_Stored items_
(** The formatted digits are one token whose value is theirs, scaled. *)
Lemma scan_format (neg : bool) ds p :
  Forall is_digit ds -> 0 < of_digits ds -> (exists d ds', ds = d :: ds' /\ d <> 0) ->
  exists t, (forall rest, ends_number rest = true ->
      scan_number ((if neg then [minus] else [])
        ++ format_number (digits_text ds) (p + Z.of_nat (length ds)) ++ rest) = Some (t, rest))
    /\ token_value t = decimal_value neg (of_digits ds) p.
Proof.
  intros Hds Hpos (d & ds' & Hd & Hd0). unfold format_number.
  assert (length (digits_text ds) = length ds) as Hlen by (unfold digits_text; apply length_map).
  rewrite Hlen. set (k := Z.of_nat (length ds)). set (n := p + k).
  assert (1 <= k) by (subst ds; unfold k; cbn; lia).
  destruct ((k <=? n) && (n <=? 21)) eqn:H1; [| destruct ((0 <? n) && (n <=? 21)) eqn:H2;
    [| destruct ((-6 <? n) && (n <=? 0)) eqn:H3]]; bools.
  - rewrite zeros_text, digits_text_app, Hd. cbn [app]. eexists. split.
    + intros rest Hr. rewrite scan_number_integer; [| | done | by apply ends_number_digits].
      * unfold scan_tail. by rewrite scan_fraction_none, scan_exponent_none.
      * apply (Forall_app_2 _ (d :: ds')); [by rewrite <- Hd |]. apply Forall_replicate. unfold is_digit. lia.
    + unfold token_value. cbn [tk_negative tk_integer tk_fraction tk_exponent length].
      rewrite app_nil_r. change (d :: ds' ++ replicate (Z.to_nat (n - k)) 0)
        with ((d :: ds') ++ replicate (Z.to_nat (n - k)) 0). rewrite <- Hd.
      rewrite of_digits_app, of_digits_zeros, length_replicate, Z2Nat.id, Z.add_0_r by lia.
      replace (n - k) with p by lia. rewrite Z.sub_0_r. apply decimal_value_scaled; lia.
  - assert (take (Z.to_nat n) (digits_text ds) = digits_text (take (Z.to_nat n) ds)) as -> by apply firstn_map.
    assert (drop (Z.to_nat n) (digits_text ds) = digits_text (drop (Z.to_nat n) ds)) as -> by apply skipn_map.
    assert (take (Z.to_nat n) ds = d :: take (pred (Z.to_nat n)) ds') as Ht.
    { rewrite Hd. destruct (Z.to_nat n) eqn:Hz; [lia | done]. }
    assert (Forall is_digit (take (Z.to_nat n) ds)) as Ht' by by apply Forall_take.
    assert (Forall is_digit (drop (Z.to_nat n) ds)) as Hdr by by apply Forall_drop.
    assert (length (drop (Z.to_nat n) ds) = (length ds - Z.to_nat n)%nat) as Hld by apply length_drop.
    destruct (drop (Z.to_nat n) ds) as [| x xs] eqn:Hx; [exfalso; cbn in Hld; unfold k, n in *; lia |].
    eexists. split.
    + intros rest Hr. rewrite <- app_assoc. cbn [app].
      rewrite Ht, scan_number_integer; [| by rewrite <- Ht | done | done]. unfold scan_tail.
      rewrite scan_fraction_text by (try apply ends_number_digits; done).
      by rewrite scan_exponent_none.
    + unfold token_value. cbn [tk_negative tk_integer tk_fraction tk_exponent].
      rewrite <- Ht, <- Hx, take_drop. f_equal. rewrite Hx, Hld. unfold k, n in *. lia.
  - set (fr := replicate (Z.to_nat (- n)) 0 ++ ds).
    assert (Forall is_digit fr) as Hfr.
    { apply Forall_app_2; [apply Forall_replicate; unfold is_digit; lia | done]. }
    assert (digits_text fr = zeros (- n) ++ digits_text ds) as Ht
      by (unfold fr; by rewrite zeros_text, digits_text_app).
    destruct fr as [| x xs] eqn:Hf; [exfalso; subst fr; rewrite Hd in Hf; by destruct (replicate _ _) |].
    eexists. split.
    + intros rest Hr. change ((48%N :: dot :: zeros (- n) ++ digits_text ds) ++ rest)
        with (48%N :: dot :: (zeros (- n) ++ digits_text ds) ++ rest).
      rewrite scan_number_zero, <- Ht. unfold scan_tail.
      rewrite scan_fraction_text by (try apply ends_number_digits; done).
      by rewrite scan_exponent_none.
    + unfold token_value. cbn [tk_negative tk_integer tk_fraction tk_exponent].
      change ([0] ++ x :: xs) with (replicate 1 0 ++ x :: xs). rewrite of_digits_app, of_digits_zeros, <- Hf.
      unfold fr. rewrite of_digits_app, of_digits_zeros, length_app, length_replicate.
      f_equal; unfold k, n in *; lia.
  - set (E := letter_e :: (if n - 1 <? 0 then minus else plus) :: digits_text (to_digits (Z.abs (n - 1)))).
    assert (is_digit d /\ Forall is_digit ds') as [Hdd Hds'] by (subst ds; by inversion Hds).
    set (F := if k =? 1 then [] else dot :: drop 1 (digits_text ds)).
    eexists. split.
    + intros rest Hr. assert (scan_exponent (E ++ rest) = (n - 1, rest)) as HE by by apply scan_exponent_text.
      assert (scan_fraction (F ++ E ++ rest) = (ds', E ++ rest)) as HF.
      { unfold F, k. rewrite Hd. destruct ds' as [| x xs]; [done |].
        replace (Z.of_nat (length (d :: x :: xs)) =? 1) with false
          by (symmetry; apply Z.eqb_neq; cbn; lia).
        by apply (scan_fraction_text x xs (E ++ rest)). }
      replace ((take 1 (digits_text ds) ++ F ++ E) ++ rest) with (digits_text [d] ++ F ++ E ++ rest)
        by (rewrite Hd; cbn; by rewrite <- !app_assoc).
      rewrite scan_number_integer; [| by constructor | done | unfold F; by destruct (k =? 1)].
      unfold scan_tail. by rewrite HF, HE.
    + unfold token_value. cbn [tk_negative tk_integer tk_fraction tk_exponent app].
      assert (length ds = S (length ds')) as Hl by (by rewrite Hd).
      rewrite <- Hd. f_equal. unfold n, k. lia.
Qed.

(** Both zeros are written [0] and read back as the positive one. *)
Lemma scan_number_text x :
  is_double x = true -> is_finite x = true ->
  exists t, (forall rest, ends_number rest = true -> scan_number (number_text x ++ rest) = Some (t, rest))
            /\ token_value t = number_normal x.
Proof.
  intros Hd Hf. destruct x as [b | | | neg m e]; try done.
  - exists {| tk_negative := false; tk_integer := [0]; tk_fraction := []; tk_exponent := 0 |}.
    split; [| done]. intros rest Hr. cbn [number_text app].
    pose proof (scan_number_zero false rest) as Hz. cbn [app] in Hz.
    rewrite Hz. unfold scan_tail. by rewrite scan_fraction_none, scan_exponent_none.
  - unfold is_double in Hd. cbn [valid_binary] in Hd. cbn [number_text number_normal].
    destruct (exact_decimal m e) as [s0 e0] eqn:Hex.
    destruct (shortest (S754_finite false m e) s0 e0) as [s p] eqn:Hs.
    destruct (shortest_reads_back neg _ _ _ _ _ _ Hd Hex Hs) as [Hpos Hv].
    destruct (to_digits_spec s) as (Hof & Hall & d & ds & Hds & Hz); [lia |].
    destruct (scan_format neg (to_digits s) p) as (t & Ht & Htv).
    + done.
    + by rewrite Hof.
    + exists d, ds. split; [done |]. intros ->. specialize (Hz eq_refl). lia.
    + exists t. split; [| by rewrite Htv, Hof]. intros rest Hr. rewrite <- app_assoc. by apply Ht.
Qed.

_Instructions to follow_
Restate each record above exactly, leaving nothing out.

_Completed exercise_
(** The formatted digits are one token whose value is theirs, scaled. *)
Lemma scan_format (neg : bool) ds p :
  Forall is_digit ds -> 0 < of_digits ds -> (exists d ds', ds = d :: ds' /\ d <> 0) ->
  exists t, (forall rest, ends_number rest = true ->
      scan_number ((if neg then [minus] else [])
        ++ format_number (digits_text ds) (p + Z.of_nat (length ds)) ++ rest) = Some (t, rest))
    /\ token_value t = decimal_value neg (of_digits ds) p.
Proof.
  intros Hds Hpos (d & ds' & Hd & Hd0). unfold format_number.
  assert (length (digits_text ds) = length ds) as Hlen by (unfold digits_text; apply length_map).
  rewrite Hlen. set (k := Z.of_nat (length ds)). set (n := p + k).
  assert (1 <= k) by (subst ds; unfold k; cbn; lia).
  destruct ((k <=? n) && (n <=? 21)) eqn:H1; [| destruct ((0 <? n) && (n <=? 21)) eqn:H2;
    [| destruct ((-6 <? n) && (n <=? 0)) eqn:H3]]; bools.
  - rewrite zeros_text, digits_text_app, Hd. cbn [app]. eexists. split.
    + intros rest Hr. rewrite scan_number_integer; [| | done | by apply ends_number_digits].
      * unfold scan_tail. by rewrite scan_fraction_none, scan_exponent_none.
      * apply (Forall_app_2 _ (d :: ds')); [by rewrite <- Hd |]. apply Forall_replicate. unfold is_digit. lia.
    + unfold token_value. cbn [tk_negative tk_integer tk_fraction tk_exponent length].
      rewrite app_nil_r. change (d :: ds' ++ replicate (Z.to_nat (n - k)) 0)
        with ((d :: ds') ++ replicate (Z.to_nat (n - k)) 0). rewrite <- Hd.
      rewrite of_digits_app, of_digits_zeros, length_replicate, Z2Nat.id, Z.add_0_r by lia.
      replace (n - k) with p by lia. rewrite Z.sub_0_r. apply decimal_value_scaled; lia.
  - assert (take (Z.to_nat n) (digits_text ds) = digits_text (take (Z.to_nat n) ds)) as -> by apply firstn_map.
    assert (drop (Z.to_nat n) (digits_text ds) = digits_text (drop (Z.to_nat n) ds)) as -> by apply skipn_map.
    assert (take (Z.to_nat n) ds = d :: take (pred (Z.to_nat n)) ds') as Ht.
    { rewrite Hd. destruct (Z.to_nat n) eqn:Hz; [lia | done]. }
    assert (Forall is_digit (take (Z.to_nat n) ds)) as Ht' by by apply Forall_take.
    assert (Forall is_digit (drop (Z.to_nat n) ds)) as Hdr by by apply Forall_drop.
    assert (length (drop (Z.to_nat n) ds) = (length ds - Z.to_nat n)%nat) as Hld by apply length_drop.
    destruct (drop (Z.to_nat n) ds) as [| x xs] eqn:Hx; [exfalso; cbn in Hld; unfold k, n in *; lia |].
    eexists. split.
    + intros rest Hr. rewrite <- app_assoc. cbn [app].
      rewrite Ht, scan_number_integer; [| by rewrite <- Ht | done | done]. unfold scan_tail.
      rewrite scan_fraction_text by (try apply ends_number_digits; done).
      by rewrite scan_exponent_none.
    + unfold token_value. cbn [tk_negative tk_integer tk_fraction tk_exponent].
      rewrite <- Ht, <- Hx, take_drop. f_equal. rewrite Hx, Hld. unfold k, n in *. lia.
  - set (fr := replicate (Z.to_nat (- n)) 0 ++ ds).
    assert (Forall is_digit fr) as Hfr.
    { apply Forall_app_2; [apply Forall_replicate; unfold is_digit; lia | done]. }
    assert (digits_text fr = zeros (- n) ++ digits_text ds) as Ht
      by (unfold fr; by rewrite zeros_text, digits_text_app).
    destruct fr as [| x xs] eqn:Hf; [exfalso; subst fr; rewrite Hd in Hf; by destruct (replicate _ _) |].
    eexists. split.
    + intros rest Hr. change ((48%N :: dot :: zeros (- n) ++ digits_text ds) ++ rest)
        with (48%N :: dot :: (zeros (- n) ++ digits_text ds) ++ rest).
      rewrite scan_number_zero, <- Ht. unfold scan_tail.
      rewrite scan_fraction_text by (try apply ends_number_digits; done).
      by rewrite scan_exponent_none.
    + unfold token_value. cbn [tk_negative tk_integer tk_fraction tk_exponent].
      change ([0] ++ x :: xs) with (replicate 1 0 ++ x :: xs). rewrite of_digits_app, of_digits_zeros, <- Hf.
      unfold fr. rewrite of_digits_app, of_digits_zeros, length_app, length_replicate.
      f_equal; unfold k, n in *; lia.
  - set (E := letter_e :: (if n - 1 <? 0 then minus else plus) :: digits_text (to_digits (Z.abs (n - 1)))).
    assert (is_digit d /\ Forall is_digit ds') as [Hdd Hds'] by (subst ds; by inversion Hds).
    set (F := if k =? 1 then [] else dot :: drop 1 (digits_text ds)).
    eexists. split.
    + intros rest Hr. assert (scan_exponent (E ++ rest) = (n - 1, rest)) as HE by by apply scan_exponent_text.
      assert (scan_fraction (F ++ E ++ rest) = (ds', E ++ rest)) as HF.
      { unfold F, k. rewrite Hd. destruct ds' as [| x xs]; [done |].
        replace (Z.of_nat (length (d :: x :: xs)) =? 1) with false
          by (symmetry; apply Z.eqb_neq; cbn; lia).
        by apply (scan_fraction_text x xs (E ++ rest)). }
      replace ((take 1 (digits_text ds) ++ F ++ E) ++ rest) with (digits_text [d] ++ F ++ E ++ rest)
        by (rewrite Hd; cbn; by rewrite <- !app_assoc).
      rewrite scan_number_integer; [| by constructor | done | unfold F; by destruct (k =? 1)].
      unfold scan_tail. by rewrite HF, HE.
    + unfold token_value. cbn [tk_negative tk_integer tk_fraction tk_exponent app].
      assert (length ds = S (length ds')) as Hl by (by rewrite Hd).
      rewrite <- Hd. f_equal. unfold n, k. lia.
Qed.

(** Both zeros are written [0] and read back as the positive one. *)
Lemma scan_number_text x :
  is_double x = true -> is_finite x = true ->
  exists t, (forall rest, ends_number rest = true -> scan_number (number_text x ++ rest) = Some (t, rest))
            /\ token_value t = number_normal x.
Proof.
  intros Hd Hf. destruct x as [b | | | neg m e]; try done.
  - exists {| tk_negative := false; tk_integer := [0]; tk_fraction := []; tk_exponent := 0 |}.
    split; [| done]. intros rest Hr. cbn [number_text app].
    pose proof (scan_number_zero false rest) as Hz. cbn [app] in Hz.
    rewrite Hz. unfold scan_tail. by rewrite scan_fraction_none, scan_exponent_none.
  - unfold is_double in Hd. cbn [valid_binary] in Hd. cbn [number_text number_normal].
    destruct (exact_decimal m e) as [s0 e0] eqn:Hex.
    destruct (shortest (S754_finite false m e) s0 e0) as [s p] eqn:Hs.
    destruct (shortest_reads_back neg _ _ _ _ _ _ Hd Hex Hs) as [Hpos Hv].
    destruct (to_digits_spec s) as (Hof & Hall & d & ds & Hds & Hz); [lia |].
    destruct (scan_format neg (to_digits s) p) as (t & Ht & Htv).
    + done.
    + by rewrite Hof.
    + exists d, ds. split; [done |]. intros ->. specialize (Hz eq_refl). lia.
    + exists t. split; [| by rewrite Htv, Hof]. intros rest Hr. rewrite <- app_assoc. by apply Ht.
Qed.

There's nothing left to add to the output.